D’autre part, à cette éducation traditionnelle qui apprenait à l’enfant à inculturer les valeurs traditionnelles sur les plans moral, éthique et social, s’ajoutait une éducation religieuse qui, habituellement, commençait dès l’âge de 6/7 ans – dans le cas des Musulmans – par un apprentissage intense de la mémorisation du Coran.
Il était attendu de l’enfant que, pendant trois ou quatre ans, il apprenne et récite correctement et mémorise l’ensemble du Coran sans qu’il en comprenne nécessairement le contenu. Parce qu’après cette période de mémorisation du Coran devait s’ouvrir une période d’explication du Livre, à un âge avancé, pour commencer à comprendre.

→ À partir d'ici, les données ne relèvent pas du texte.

(* ===== verification/PciDevice.v ===== *)
(** * PciDevice: probing a PCIe function (pci/device.rs)

    [probe_device] reads the header, the base address registers and the
    capability list of a function.  [Config] states what the standard says of
    configuration registers; the sections after the operations show that sizing
    a BAR finds its size and leaves the device as it was, when following the
    capability list ends, and what it finds. *)

From Stdlib Require Import ListDec.
From stdpp Require Import strings.
From S2P Require Import Prelude X86 FrameSource PciBase PcieVmm Ecam.

Open Scope list_scope.
Open Scope Z_scope.

Abbreviation VENDOR_ID := (0x00) (only parsing).
Abbreviation DEVICE_ID := (0x02) (only parsing).
Abbreviation STATUS := (0x06) (only parsing).
Abbreviation REVISION_ID := (0x08) (only parsing).
Abbreviation PROG_IF := (0x09) (only parsing).
Abbreviation SUBCLASS := (0x0A) (only parsing).
Abbreviation CLASS_CODE := (0x0B) (only parsing).
Abbreviation HEADER_TYPE := (0x0E) (only parsing).
Definition BAR0 : Z := 0x10.
Abbreviation SUBSYSTEM_VENDOR_ID := (0x2C) (only parsing).
Abbreviation SUBSYSTEM_ID := (0x2E) (only parsing).
Abbreviation CAPABILITIES_PTR := (0x34) (only parsing).
Abbreviation INTERRUPT_LINE := (0x3C) (only parsing).
Abbreviation INTERRUPT_PIN := (0x3D) (only parsing).

Inductive HeaderType : Type := Normal | PciToPciBridge | CardBusBridge.
#[export] Instance HeaderType_eq_dec : EqDecision HeaderType.
Proof. solve_decision. Defined.

Record PciDevice := mkPciDevice {
  dev_ecam_region : EcamRegion;
  dev_bus : Z; dev_device : Z; dev_function : Z;
  dev_vendor_id : Z; dev_device_id : Z;
  dev_class_code : Z; dev_subclass : Z; dev_prog_if : Z; dev_revision_id : Z;
  dev_header_type : HeaderType;
  dev_subsystem_vendor_id : Z; dev_subsystem_id : Z;
  dev_bars : list BarInfo;
  dev_capabilities : gmap Z Z;
  dev_interrupt_line : Z; dev_interrupt_pin : Z;
}.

Au cours de cette période, l’enfant reçoit une éducation traditionnelle et religieuse à l’aide de méthodes et de techniques pédagogiques qui procédaient par étapes et n’excluaient pas, disons, des épreuves physiques pour franchir les seuils initiatiques. Vous savez dans l’éducation traditionnelle, quelquefois il y a des passages comme celui de la circoncision ou de l’excision, pendant lesquels l’enfant, garçon ou fille, subissait l’imposition de marques physiques : scarification, tatouage labial, gingival, ainsi que la percée des lobes de l’oreille pour préparer les bijoux, etc.

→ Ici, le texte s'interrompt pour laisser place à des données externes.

(** ** A controller that follows the protocol

    One that needs one poll before it accepts the next byte and before it
    presents a byte. *)

Record chip := mkChip { c_view : ps2_view; c_in : nat; c_out : nat }.

Definition chip_in (p : Z) (k : chip) : Z * chip :=
  if p =? 0x64 then
    ((if bool_decide (k.(c_out) = 0%nat ∧ k.(c_view).(v_bytes) ≠ []) then 1 else 0) +
       (if bool_decide (k.(c_in) ≠ 0%nat) then 2 else 0),
     mkChip k.(c_view) (pred k.(c_in)) (pred k.(c_out)))
  else
    match k.(c_view).(v_bytes) with
    | [] => (0, k)
    | b :: q => (b, mkChip (mkView q k.(c_view).(v_config) k.(c_view).(v_config_next)) k.(c_in) 1)
    end.
Definition chip_out (t : ps2_tests) (p d : Z) (k : chip) : chip :=
  let wait := if bool_decide (k.(c_view).(v_bytes) = []) then 1%nat else k.(c_out) in
  if p =? 0x64 then mkChip (command_effect t d k.(c_view)) 1 wait
  else mkChip (data_effect t d k.(c_view)) 1 wait.

Section Chip.
Context (t : ps2_tests).
#[local] Instance chip_ports : Ports chip := { inb := chip_in; outb := chip_out t }.

#[local] Instance chip_device : Ps2Device (HW := chip) t 1.
Proof.
  refine {| view := c_view; in_wait := c_in; out_wait := c_out |}.
  - intros hw. simpl. unfold chip_in. simpl. split_and!; try done;
      destruct (bool_decide (c_out hw = 0%nat ∧ _)), (bool_decide (c_in hw ≠ 0%nat)); done.
  - intros hw b q Hb Ho. simpl. unfold chip_in. simpl. rewrite Hb. by split_and!.
  - intros c hw _ _. by split.
  - intros d hw _ _. by split.
  - intros p d hw Ho. simpl. unfold chip_out. destruct (p =? 0x64); simpl; case_bool_decide; lia.
  - intros p d hw Ho Hb. simpl. unfold chip_out. destruct (p =? 0x64); simpl; by rewrite bool_decide_false.
Defined.
End Chip.

Definition good_tests : ps2_tests := mkTests 0x55 0 0xAA id.
(** A byte is left over in the output buffer, and all configuration bits are on. *)
Definition booting_chip : chip := mkChip (mkView [0x1C] 0x67 false) 0 0.

Lemma ps2_init_outcomes_witness :
  ∃ hw', @ps2_init chip (chip_ports good_tests) 3 None booting_chip = Ret (Ok (), Some KeyboardDriver_new, hw') ∧
    c_view hw' = mkView [] 0x25 false.
Proof.
  destruct (@ps2_init_outcomes chip (chip_ports good_tests) good_tests 1 (chip_device good_tests) 3 ltac:(lia) None
    booting_chip [0x1C] 0x67 false) as (r & kb & hw' & Hrun & Hr).
  { split_and!; simpl; [done|lia|lia]. }
  { right. split; [by exists 0x1C|done]. }
  destruct r as [[]|e]; [|destruct Hr as ([Ht|[Ht|Ht]] & _); by destruct Ht].
  destruct Hr as (_ & _ & _ & -> & (Hv & _)). exists hw'. split; [exact Hrun|exact Hv].
Defined.

Definition typing_chip : chip := mkChip (mkView [0x2A; 0x1E] 0x25 false) 0 0.

Lemma interrupt_drains_controller_witness :
  ∃ l rest hw', [0x2A; 0x1E] = l ++ rest ∧
    @handle_interrupt chip (chip_ports good_tests) 3 (Some KeyboardDriver_new) typing_chip =
      Ret (Some (process_all l KeyboardDriver_new), hw').
Proof.
  destruct (@interrupt_drains_controller chip (chip_ports good_tests) good_tests 1 (chip_device good_tests) 3
    (Some KeyboardDriver_new) typing_chip ltac:(simpl; lia)) as (l & rest & hw1 & hw2 & Hl & Hrun & _).
  exists l, rest, hw2. split; [exact Hl|exact Hrun].
Defined.

(** With no controller the ports read as ones, and the initialisation, whose
    waits have no timeout, never returns. *)
Section Absent.
#[local] Instance floating_ports : Ports unit := { inb _ hw := (0xFF, hw); outb _ _ hw := hw }.

Lemma ps2_init_without_controller fuel kb : ps2_init fuel kb () = NoFuel.
Proof.
  unfold ps2_init, Ps2Controller_send_command. assert (Ps2Controller_wait_input_buffer_empty fuel () = NoFuel) as ->;
    [|done]. by induction fuel.
Qed.
End Absent.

Toutes ces étapes étaient marquées par, disons, une action sur l’intégrité physique même de l’individu. Sans compter aussi que l’individu était formé pour apprendre, développer son attention, et pour se voir inculquer le savoir. Ainsi, pour qu’il accède à la connaissance, comme dans beaucoup de sociétés dans le monde – la nôtre en particulier – ceux qui éduquaient ne se privaient pas de recourir à certains sévices : cravache, tison enflammé, cordes de chat [NdA. fouet appelé « chat à neuf queues »]. Il faut se souvenir des descriptions faites par les écrivains anglais sur l’éducation par la chicotte en Angleterre, de même chez les Spartiates. Dans le cadre de l’éducation que je reçus à mon jeune âge, on ne se privait pas d’utiliser les sévices physiques pour obliger l’apprentissage de la concentration.
« L’objectif n’était pas de former, d’éduquer les enfants des colonies pour en faire des citoyens, mais d’en prendre une minorité, pour en faire des auxiliaires. Pas en faire des responsables titulaires dans quelque discipline que ce soit, ni en faire des médecins ; on voulait en faire au mieux des infirmiers. Pas en faire des professeurs agrégés ou licenciés, des docteurs ; mais en faire des moniteurs ou des instituteurs au mieux, ou encore des sages-femmes. Pas en faire des administrateurs de bon niveau mais des commis expéditionnaires comme on les appelait. »
Roman de Cheikh Hamidou Kane
L’Aventure ambiguë soulève également la question de l’éducation reçue par les enfants à la maison. Et là, le débat confronte éducation traditionnelle et éducation religieuse…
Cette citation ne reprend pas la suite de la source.